Une manifestation a été organisée, dimanche 17 juillet, à Montréal, pour réclamer la régularisation de l’ensemble des sans-papiers se trouvant sur le territoire canadien. En dépit de la chaleur, ils étaient des dizaines de personnes à répondre à l’appel de plusieurs associations et organisations initiatrices de l’action.

« Assez bons pour travailler, assez bons pour rester ! », scandait notamment la foule qui s’est rassemblée au centre ville de Montréal, a indiqué le journal La presse, dans son compte rendu. Les manifestants s’accordaient à dire que les sans papiers méritent plus de considération de la part des autorités.

« Nous savons que les personnes sans statut ont de la misère à répondre à leurs besoins de base, à recevoir des soins de santé, sont souvent dans l’impossibilité d’inscrire leurs enfants à l’école ou à la garderie, et vivent dans la peur d’être déportés », a indiqué la présidente de la Ligue des droits et libertés (LDL), Alexandra Pierre, lors de sa prise de parole.

Des sans-papiers déplorent des promesses de régularisation non tenues

« On demande au fédéral d’élargir le plus possible le [futur] programme de régularisation, et on demande à Québec d’y être inclus », a déclaré de son coté un animateur du Centre des travailleurs et travailleurs immigrants (CTI).

Cet intervenant fait référence à l’annonce faite le printemps dernier, par le ministère responsable des programmes et des services d’immigration, d’établissement, de réinstallation et de citoyenneté, de « régulariser le statut des travailleurs sans papiers qui contribuent aux communautés canadiennes ».
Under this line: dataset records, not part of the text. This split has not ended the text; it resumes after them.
(** * Bootstrap workflow of the Rubrik CDM SDK (rubrik_cdm/rubrik_cdm.py)

    A shallow embedding of [Bootstrap.__init__], [Bootstrap.setup_cluster],
    [Bootstrap.status] and the part of [Connect.__init__] that [status]
    runs, followed by the properties of the bootstrap-and-poll workflow.

    Python values are a small inductive type, dictionaries are association
    lists in insertion order, and the effects of the code (HTTP calls,
    [time.sleep], exceptions) are threaded through a trace-and-error monad. *)

From Stdlib Require Import String Ascii List ZArith Bool Lia ZifyNat.
From Stdlib Require Import DecimalString DecimalPos.
Import ListNotations.
Open Scope string_scope.
Open Scope Z_scope.

Set Warnings "-register-all".

(* ------------------------------------------------------------------ *)
(** ** Python values *)

(** The JSON-shaped values the workflow handles.  Strings are sequences of
    code points below 256; JSON numbers with a fraction are outside the
    model.  A dictionary keeps its keys in insertion order. *)
Inductive pyval : Type :=
| PNone
| PBool (b : bool)
| PInt (z : Z)
| PStr (s : string)
| PList (l : list pyval)
| PDict (d : list (string * pyval)).

Definition dict := list (string * pyval).

Fixpoint dict_get (k : string) (d : dict) : option pyval :=
  match d with
  | [] => None
  | (k', v) :: r => if String.eqb k' k then Some v else dict_get k r
  end.

(** [d[k] = v]: an existing key keeps its position, a new key goes last. *)
Fixpoint dict_set (k : string) (v : pyval) (d : dict) : dict :=
  match d with
  | [] => [(k, v)]
  | (k', v') :: r =>
      if String.eqb k' k then (k', v) :: r else (k', v') :: dict_set k v r
  end.

Definition dict_mem (k : string) (d : dict) : bool :=
  match dict_get k d with Some _ => true | None => false end.

(** [needle in hay] on strings. *)
Definition str_in (needle hay : string) : bool :=
  match index 0 needle hay with Some _ => true | None => false end.

(** [s[:n]] *)
Definition str_take (n : nat) (s : string) : string := substring 0 n s.

Definition isinstance_dict (v : pyval) : bool :=
  match v with PDict _ => true | _ => false end.

Definition isinstance_list (v : pyval) : bool :=
  match v with PList _ => true | _ => false end.

Definition is_none (v : pyval) : bool :=
  match v with PNone => true | _ => false end.

(** Truth value of an object in a condition. *)
Definition py_truthy (v : pyval) : bool :=
  match v with
  | PNone => false
  | PBool b => b
  | PInt z => negb (z =? 0)
  | PStr s => negb (String.eqb s "")
  | PList l => match l with [] => false | _ => true end
  | PDict d => match d with [] => false | _ => true end
  end.

(** [v == "s"] and [v == n] (a bool compares as the integer 0 or 1). *)
Definition py_eq_str (v : pyval) (s : string) : bool :=
  match v with PStr s' => String.eqb s' s | _ => false end.

Definition py_eq_int (v : pyval) (n : Z) : bool :=
  match v with
  | PInt z => z =? n
  | PBool b => (if b then 1 else 0) =? n
  | _ => false
  end.

(* ------------------------------------------------------------------ *)
(** ** [str], [repr] and ["{}".format] *)

Definition str_of_Z (z : Z) : string := NilZero.string_of_int (Z.to_int z).

Definition hex_digit (n : nat) : ascii :=
  ascii_of_nat (if (n <? 10)%nat then 48 + n else 87 + n).

Definition hex_escape (c : ascii) : string :=
  let n := nat_of_ascii c in
  String "\" (String "x" (String (hex_digit (n / 16)) (String (hex_digit (n mod 16)) ""))).

Definition printable (c : ascii) : bool :=
  let n := nat_of_ascii c in
  ((32 <=? n) && (n <? 127) || (161 <=? n) && negb (n =? 173))%nat.

Fixpoint has_char (c : ascii) (s : string) : bool :=
  match s with
  | EmptyString => false
  | String c' r => Ascii.eqb c c' || has_char c r
  end.

Definition squote : ascii := ascii_of_nat 39.
Definition dquote : ascii := ascii_of_nat 34.
Definition bslash : ascii := ascii_of_nat 92.

Fixpoint repr_chars (q : ascii) (s : string) : string :=
  match s with
  | EmptyString => EmptyString
  | String c r =>
      let n := nat_of_ascii c in
      (if Ascii.eqb c q || Ascii.eqb c bslash then String bslash (String c "")
       else if (n =? 9)%nat then String bslash "t"
       else if (n =? 10)%nat then String bslash "n"
       else if (n =? 13)%nat then String bslash "r"
       else if printable c then String c ""
       else hex_escape c) ++ repr_chars q r
  end.

(** [repr] of a string: single quotes unless the text has a single quote
    and no double quote. *)
Definition repr_str (s : string) : string :=
  let q := if has_char squote s && negb (has_char dquote s) then dquote else squote in
  String q (repr_chars q s ++ String q "").
(** X1: on a line with r_b > 0 and T_0 > 0, for every w (of any sign)
    CT_best(w) is the larger of T_0 and w / r_b, and TH_best(w) is the
    smaller of w / T_0 and r_b. *)
Theorem best_case_max_min (rb t0 : Q) (nm : option string)
    (pl : ProductionLine) (w : Q) :
  valid_line rb t0 nm pl ->
  returns (CT_best pl w) (Qmax t0 (w / rb)) /\
  returns (TH_best pl w) (Qmin (w / t0) rb).
Proof.
  intros Hv.
  destruct (CT_best_value rb t0 nm pl w Hv) as (c & Ec & Hc1 & Hc2 & Hc3 & Hc4).
  destruct (TH_best_value rb t0 nm pl w Hv) as (h & Eh & Hh1 & Hh2 & Hh3 & Hh4).
  rewrite Ec, Eh. unfold returns, Qmax, Qmin.
  destruct (Qlt_le_dec (rb * t0) w) as [Hlt|Hle].
  - rewrite (Hc4 Hlt), (Hh4 Hlt) in *. split.
    + destruct (Qle_bool t0 (w / rb)) eqn:E; [reflexivity|].
      apply Qle_bool_false in E. lra.
    + destruct (Qle_bool (w / t0) rb) eqn:E; [|reflexivity].
      apply Qle_bool_iff in E. lra.
  - rewrite (Hc3 Hle), (Hh3 Hle) in *. split.
    + destruct (Qle_bool t0 (w / rb)) eqn:E; [|reflexivity].
      apply Qle_bool_iff in E. lra.
    + destruct (Qle_bool (w / t0) rb) eqn:E; [reflexivity|].
      apply Qle_bool_false in E. lra.
Qed.

Lemma best_case_max_min_witness :
  returns (CT_best example_line 8) (Qmax 10 (8 / (1 # 2))) /\
  returns (TH_best example_line 8) (Qmin (8 / 10) (1 # 2)).
Proof.
  apply (best_case_max_min (1 # 2) 10 None example_line 8).
  repeat split; reflexivity.
Defined.

(** X2: on a line with r_b > 0 and T_0 > 0, CT_best is non-decreasing in w
    (for w of any sign) and never below T_0. *)
Theorem CT_best_monotone (rb t0 : Q) (nm : option string)
    (pl : ProductionLine) (w1 w2 : Q) :
  valid_line rb t0 nm pl -> w1 <= w2 ->
  le_results (CT_best pl w1) (CT_best pl w2) /\
  le_results (Ok t0) (CT_best pl w1).
Proof.
  intros Hv Hle.
  destruct (CT_best_value rb t0 nm pl w1 Hv) as (a & Ea & Ha1 & Ha2 & Ha3 & Ha4).
  destruct (CT_best_value rb t0 nm pl w2 Hv) as (b & Eb & Hb1 & Hb2 & Hb3 & Hb4).
  line_fields Hv.
  split.
  - exists a, b. split; [assumption|]. split; [assumption|].
    destruct (Qlt_le_dec (rb * t0) w1) as [Hlt|Hl1].
    + rewrite (Ha4 Hlt).
      assert (w1 / rb <= w2 / rb).
      { apply div_le_iff; [assumption|].
        assert (w2 / rb * rb == w2) by (field; lra). lra. }
      lra.
    + rewrite (Ha3 Hl1). assumption.
  - exists t0, a. split; [reflexivity|]. split; assumption.
Qed.

Lemma CT_best_monotone_witness :
  le_results (CT_best example_line 3) (CT_best example_line 8) /\
  le_results (Ok 10) (CT_best example_line 3).
Proof.
  apply (CT_best_monotone (1 # 2) 10 None example_line 3 8).
  - repeat split; reflexivity.
  - discriminate.
Defined.

Lemma CT_PWC_value (rb t0 : Q) (nm : option string)
    (pl : ProductionLine) (w : Q) :
  valid_line rb t0 nm pl -> CT_PWC pl w = Ok (t0 + (w - 1) / rb).
Proof.
  intros Hv. line_fields Hv. unfold CT_PWC. rewrite Er, Et.
  rewrite truediv_nonzero by lra. reflexivity.
Qed.

Lemma TH_PWC_value (rb t0 : Q) (nm : option string)
    (pl : ProductionLine) (w : Q) :
  valid_line rb t0 nm pl -> 0 < rb * t0 + w - 1 ->
  TH_PWC pl w = Ok (w / (rb * t0 + w - 1) * rb).
Proof.
  intros Hv Hd. line_fields Hv.
  destruct (TH_PWC_cases pl w) as [Hnz _].
  rewrite Ew, Er in Hnz. apply Hnz. lra.
Qed.

Lemma TH_worst_value (rb t0 : Q) (nm : option string) (pl : ProductionLine) :
  valid_line rb t0 nm pl -> TH_worst pl = Ok (1 / t0).
Proof.
  intros Hv. line_fields Hv. unfold TH_worst. rewrite Et.
  apply truediv_nonzero. lra.
Qed.

(** X3: on a line with r_b > 0, T_0 > 0 and critical WIP W_0 >= 1, at every
    WIP level w >= 1 the practical worst case lies between the other two
    regimes: CT_best(w) <= CT_PWC(w) <= CT_worst(w) and
    TH_worst() <= TH_PWC(w) <= TH_best(w) <= r_b. *)
Theorem regime_ordering (rb t0 : Q) (nm : option string)
    (pl : ProductionLine) (w : Q) :
  valid_line rb t0 nm pl -> 1 <= W_0 pl -> 1 <= w ->
  le_results (CT_best pl w) (CT_PWC pl w) /\
  le_results (CT_PWC pl w) (CT_worst pl w) /\
  le_results (TH_worst pl) (TH_PWC pl w) /\
  le_results (TH_PWC pl w) (TH_best pl w) /\
  le_results (TH_best pl w) (Ok rb).
Proof.
  intros Hv HW Hw.
  destruct (CT_best_value rb t0 nm pl w Hv) as (c & Ec & Hc1 & Hc2 & Hc3 & Hc4).
  destruct (TH_best_value rb t0 nm pl w Hv) as (h & Eh & Hh1 & Hh2 & Hh3 & Hh4).
  pose proof (CT_PWC_value rb t0 nm pl w Hv) as Ep.
  pose proof (TH_worst_value rb t0 nm pl Hv) as Ew'.
  pose proof Hv as Hv'. line_fields Hv'. rewrite Ew in HW.
  set (d := rb * t0 + w - 1).
  assert (Hd : 0 < d) by (unfold d; lra).
  pose proof (TH_PWC_value rb t0 nm pl w Hv Hd) as Eq. fold d in Eq.
  assert (Hprod : 0 <= (w - 1) * (rb * t0 - 1))
    by (apply Qmult_le_0_compat; lra).
  assert (Hq : 0 <= (w - 1) / rb) by (apply le_div_iff; [assumption|lra]).
  assert (Hinv : 1 / rb <= t0) by (apply div_le_iff; [assumption|lra]).
  assert (Hsplit : w / rb == (w - 1) / rb + 1 / rb) by (field; lra).
  assert (Hmul : w / d * rb == w * rb / d) by (field; lra).
  repeat split.
  - exists c, (t0 + (w - 1) / rb).
    split; [assumption|]. split; [assumption|].
    destruct (Qlt_le_dec (rb * t0) w) as [Hlt|Hle].
    + rewrite (Hc4 Hlt). lra.
    + rewrite (Hc3 Hle). lra.
  - exists (t0 + (w - 1) / rb), (w * t0).
    split; [assumption|]. split; [unfold CT_worst; now rewrite Et|].
    assert ((w - 1) / rb <= (w - 1) * t0).
    { apply div_le_iff; [assumption|]. lra. }
    lra.
  - exists (1 / t0), (w / d * rb).
    split; [assumption|]. split; [assumption|].
    rewrite Hmul. apply le_div_iff; [assumption|].
    assert (E : 1 / t0 * d == d / t0) by (field; lra).
    rewrite E. apply div_le_iff; [assumption|]. unfold d. lra.
  - exists (w / d * rb), h.
    split; [assumption|]. split; [assumption|].
    rewrite Hmul. apply div_le_iff; [assumption|].
    destruct (Qlt_le_dec (rb * t0) w) as [Hlt|Hle].
    + rewrite (Hh4 Hlt).
      assert (0 <= rb * (d - w)) by (apply Qmult_le_0_compat; unfold d; lra).
      lra.
    + rewrite (Hh3 Hle).
      assert (E : w / t0 * d == w * d / t0) by (field; lra).
      rewrite E. apply le_div_iff; [assumption|].
      assert (0 <= w * (w - 1)) by (apply Qmult_le_0_compat; lra).
      unfold d. lra.
  - exists h, rb. split; [assumption|]. split; [reflexivity|assumption].
Qed.
(** * TVMTypeChecker: the TVM-specific semantic checks of the compiler

    A shallow embedding of [compiler/libsolidity/codegen/TVMTypeChecker.cpp]
    and the properties of its checks.  AST nodes are records holding what
    the checker reads through their accessors; pointers to callables and
    contracts are addresses resolved by a dereference function; the error
    reporter is an append-only log carried by a small writer monad that can
    also fault (a null dereference, [std::optional::value] on an empty
    optional, [at] out of range). *)

From Stdlib Require Import ZArith Lia.
From stdpp Require Import base option list gmap sets strings pretty sorting.

Open Scope string_scope.
Open Scope Z_scope.
Open Scope list_scope.

(** ** Source locations and the error reporter *)

Record SourceLocation : Type := mkLoc {
  loc_start : Z;
  loc_end : Z;
  loc_sourceName : string
}.

Global Instance SourceLocation_eq_dec : EqDecision SourceLocation.
Proof. solve_decision. Defined.

(** One call of [ErrorReporter::typeError]. *)
Record Error : Type := mkError {
  errorId : Z;
  location : SourceLocation;
  secondary : list (string * SourceLocation);
  message : string
}.

Global Instance Error_eq_dec : EqDecision Error.
Proof. solve_decision. Defined.

(** A check returns its value together with the errors it reported, or
    faults. *)
Definition TC (A : Type) : Type := option (A * list Error).

Global Instance TC_ret : MRet TC := λ A a, Some (a, []).

Global Instance TC_bind : MBind TC := λ A B f m,
  match m with
  | Some (a, w) =>
      match f a with
      | Some (b, w') => Some (b, w ++ w')
      | None => None
      end
  | None => None
  end.

Definition fault {A} : TC A := None.

(** Modelled from the spec: [ErrorReporter] is declared in liblangutil;
    section 6 has its sink as
    [report(code, primaryLocation, secondaryLocations, message)], fire and
    continue.  [m_errorReporter.typeError(id, loc, msg)] appends one error. *)
Definition typeError (id : Z) (loc : SourceLocation) (msg : string) : TC unit :=
  Some (tt, [mkError id loc [] msg]).

(** Modelled from the spec: the same sink, section 6, with secondary
    locations:
    [m_errorReporter.typeError(id, loc, SecondarySourceLocation().append(label, loc2), msg)]. *)
Definition typeError2 (id : Z) (loc : SourceLocation)
    (sec : list (string * SourceLocation)) (msg : string) : TC unit :=
  Some (tt, [mkError id loc sec msg]).

(** An [if] statement without [else]. *)
Definition when (b : bool) (m : TC unit) : TC unit :=
  if b then m else mret tt.

(** A range-based [for] loop whose body updates the local state [s]. *)
Fixpoint forEach {A S : Type} (l : list A) (body : A → S → TC S) (s : S) : TC S :=
  match l with
  | [] => mret s
  | x :: l' => s' ← body x s; forEach l' body s'
  end.

(** [std::optional<T>::value()] *)
Definition value {A} (o : option A) : TC A :=
  match o with
  | Some a => mret a
  | None => fault
  end.

(** [std::vector<T>::at(i)] *)
Definition at_ {A} (l : list A) (i : nat) : TC A :=
  match l !! i with
  | Some a => mret a
  | None => fault
  end.

Definition error_228 : Z := 228.

Definition dquote : string := String (Ascii.ascii_of_nat 34) EmptyString.
Definition newline : string := String (Ascii.ascii_of_nat 10) EmptyString.

(** Modelled from the spec: [toString] is declared in libsolutil; section 8
    has the ID 10 printed as [10], the decimal digits of the integer. *)
Definition toString_N (n : N) : string := pretty n.
Definition toString_Z (n : Z) : string := pretty n.

(** Short-circuit [&&] and [||] whose operands may fault. *)
Definition andM (a b : TC bool) : TC bool :=
  x ← a; if x : bool then b else mret false.

Definition orM (a b : TC bool) : TC bool :=
  x ← a; if x : bool then mret true else b.

(** Dereference of a pointer that may be null. *)
Definition deref {A} (p : option A) : TC A := value p.

(** ** The AST query surface *)

(** Modelled from the spec: the classes of the AST and of the types are
    declared in libsolidity/ast; section 6 lists what the checker reads of
    them, and the definitions of this part hold just that.
    [Type::Category]: the categories the checker tests for, and the rest. *)
Inductive Category : Type :=
  | Integer | Bool | FixedBytes | Enum | Array | Struct | Function | Magic
  | TvmCell | TvmSlice | OtherCategory.

Global Instance Category_eq_dec : EqDecision Category.
Proof. solve_decision. Defined.

(** [FunctionType::Kind]: the two kinds the checker tests for, and the rest. *)
Inductive Kind : Type :=
  | TVMInitCodeHash | TVMCode | OtherKind.

Record ArrayType : Type := mkArrayType { isByteArrayOrString : bool }.

Record FunctionType : Type := mkFunctionType { kind : Kind }.

(** The classes of [Type] the checker distinguishes, with the AST nodes
    they lead to: a struct type knows its definition, whose members are
    variable declarations with types of their own. *)
Inductive Type_ : Type :=
  | T_Integer (numBits : Z) (isSigned : bool)
  | T_Bool
  | T_FixedBytes (numBytes : Z)
  | T_Enum (numberOfMembers : Z)
  | T_Array (a : ArrayType)
  | T_Struct (s : StructDefinition)
  | T_Function (f : FunctionType)
  | T_Magic
  | T_TvmCell
  | T_TvmSlice
  | T_Other
with StructDefinition : Type :=
  | mkStructDefinition (members : list VariableDeclaration)
with VariableDeclaration : Type :=
  | mkVariableDeclaration (loc : SourceLocation) (type : Type_) (isStateVariable : bool).

Definition members (s : StructDefinition) : list VariableDeclaration :=
  match s with mkStructDefinition ms => ms end.

Definition var_location (v : VariableDeclaration) : SourceLocation :=
  match v with mkVariableDeclaration l _ _ => l end.

Definition var_type (v : VariableDeclaration) : Type_ :=
  match v with mkVariableDeclaration _ t _ => t end.

Definition isStateVariable (v : VariableDeclaration) : bool :=
  match v with mkVariableDeclaration _ _ b => b end.

(** Modelled from the spec: [Type::category()], section 6; each class of
    types has a category of its own. *)
Definition category (t : Type_) : Category :=
  match t with
  | T_Integer _ _ => Integer
  | T_Bool => Bool
  | T_FixedBytes _ => FixedBytes
  | T_Enum _ => Enum
  | T_Array _ => Array
  | T_Struct _ => Struct
  | T_Function _ => Function
  | T_Magic => Magic
  | T_TvmCell => TvmCell
  | T_TvmSlice => TvmSlice
  | T_Other => OtherCategory
  end.

(** Modelled from the spec: [to<T>] is declared in TVMCommons.hpp; it is
    the dynamic cast, null when the object is of another class:
    [to<ArrayType>(t)], [to<FunctionType>(t)], [to<StructType>(t)]. *)
Definition to_ArrayType (t : Type_) : option ArrayType :=
  match t with T_Array a => Some a | _ => None end.

Definition to_FunctionType (t : Type_) : option FunctionType :=
  match t with T_Function f => Some f | _ => None end.

Definition to_StructType (t : Type_) : option StructDefinition :=
  match t with T_Struct s => Some s | _ => None end.

(** [Visibility], as [Declaration::visibility()] resolves it. *)
Inductive Visibility : Type :=
  | Private | Internal | Public | External.

Global Instance Visibility_eq_dec : EqDecision Visibility.
Proof. solve_decision. Defined.

(** Addresses of [CallableDeclaration] and [ContractDefinition] nodes. *)
Abbreviation ptr := positive.

(** What the checker reads of a [FunctionDefinition]; each field is the
    accessor of the same name, [baseFunctions] is
    [annotation().baseFunctions] in the order the [std::set] yields it. *)
Record FunctionDefinition : Type := mkFunctionDefinition {
  name : string;
  fn_location : SourceLocation;
  visibility : Visibility;
  isPublic : bool;
  functionID : option N;
  isConstructor : bool;
  isReceive : bool;
  isFallback : bool;
  isOnTickTock : bool;
  isOnBounce : bool;
  isResponsible : bool;
  internalMsg : bool;
  externalMsg : bool;
  isInline : bool;
  parameters : list VariableDeclaration;
  returnParameters : list VariableDeclaration;
  baseFunctions : list ptr
}.

Record ContractDefinition : Type := mkContractDefinition {
  linearizedBaseContracts : list ptr;
  definedFunctions : list ptr
}.

Inductive TypeNameKind : Type :=
  | ElementaryTypeName | UserDefinedTypeName | OtherTypeName.

Record TypeName : Type := mkTypeName {
  tn_kind : TypeNameKind;
  tn_location : SourceLocation;
  tn_type : Type_
}.

(** [to<UserDefinedTypeName>(&t)] *)
Definition to_UserDefinedTypeName (t : TypeName) : option TypeName :=
  match tn_kind t with UserDefinedTypeName => Some t | _ => None end.

Record Mapping : Type := mkMapping { keyType : TypeName }.

Record Identifier : Type := mkIdentifier { ident_name : string }.

Record Expression : Type := mkExpression {
  expr_type : Type_;
  to_Identifier : option Identifier
}.

Record IndexRangeAccess : Type := mkIndexRangeAccess {
  baseExpression : Expression;
  ira_location : SourceLocation
}.

Record FunctionCall : Type := mkFunctionCall {
  fc_expression : Expression;
  isAwait : bool;
  fc_location : SourceLocation
}.

Record PragmaDirective : Type := mkPragmaDirective {
  literals : list string;
  pragma_location : SourceLocation
}.

Record MemberAccess : Type := mkMemberAccess {
  memberName : string;
  ma_expression : Expression;
  ma_location : SourceLocation
}.

(** ** Checks of single nodes *)

(** [TVMTypeChecker::check_onCodeUpgrade] *)
Definition check_onCodeUpgrade (f : FunctionDefinition) : TC unit :=
  let s := newline +:+ "function onCodeUpgrade(...) (internal|private) { /*...*/ }" in
  (if negb (bool_decide (returnParameters f = [])) then
     r ← at_ (returnParameters f) 0;
     typeError error_228 (var_location r)
       ("Function mustn't return any parameters. Expected function signature:" +:+ s)
   else mret tt);;
  when (isPublic f)
    (typeError error_228 (fn_location f)
       ("Bad function visibility. Expected function signature:" +:+ s)).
20 000 à 50 000 personnes vivent clandestinement au Canada

Les autorités du pays font état de 20 000 à 500 000 sans papiers au Canada. « Les familles sans statut permanent, ça causait toutes sortes de complications. Tous ces gens-là contribuent à la société, alors pourquoi ces restrictions ? C’est une question importante qui nous concerne tous », expliquent des manifestants cités par la même source.

« En tant que médecin, je vois au quotidien les embûches que les personnes sans statut vivent Il faut se battre pour qu’ils aient les mêmes droits que tout le monde », souligne de son coté un praticien qui a tenu à être à la manifestation.

Une contestation qui pourrait, peut-être, donner à réfléchir au gouvernement canadien afin d’alléger les critères de régulation des clandestins dont les Algériens.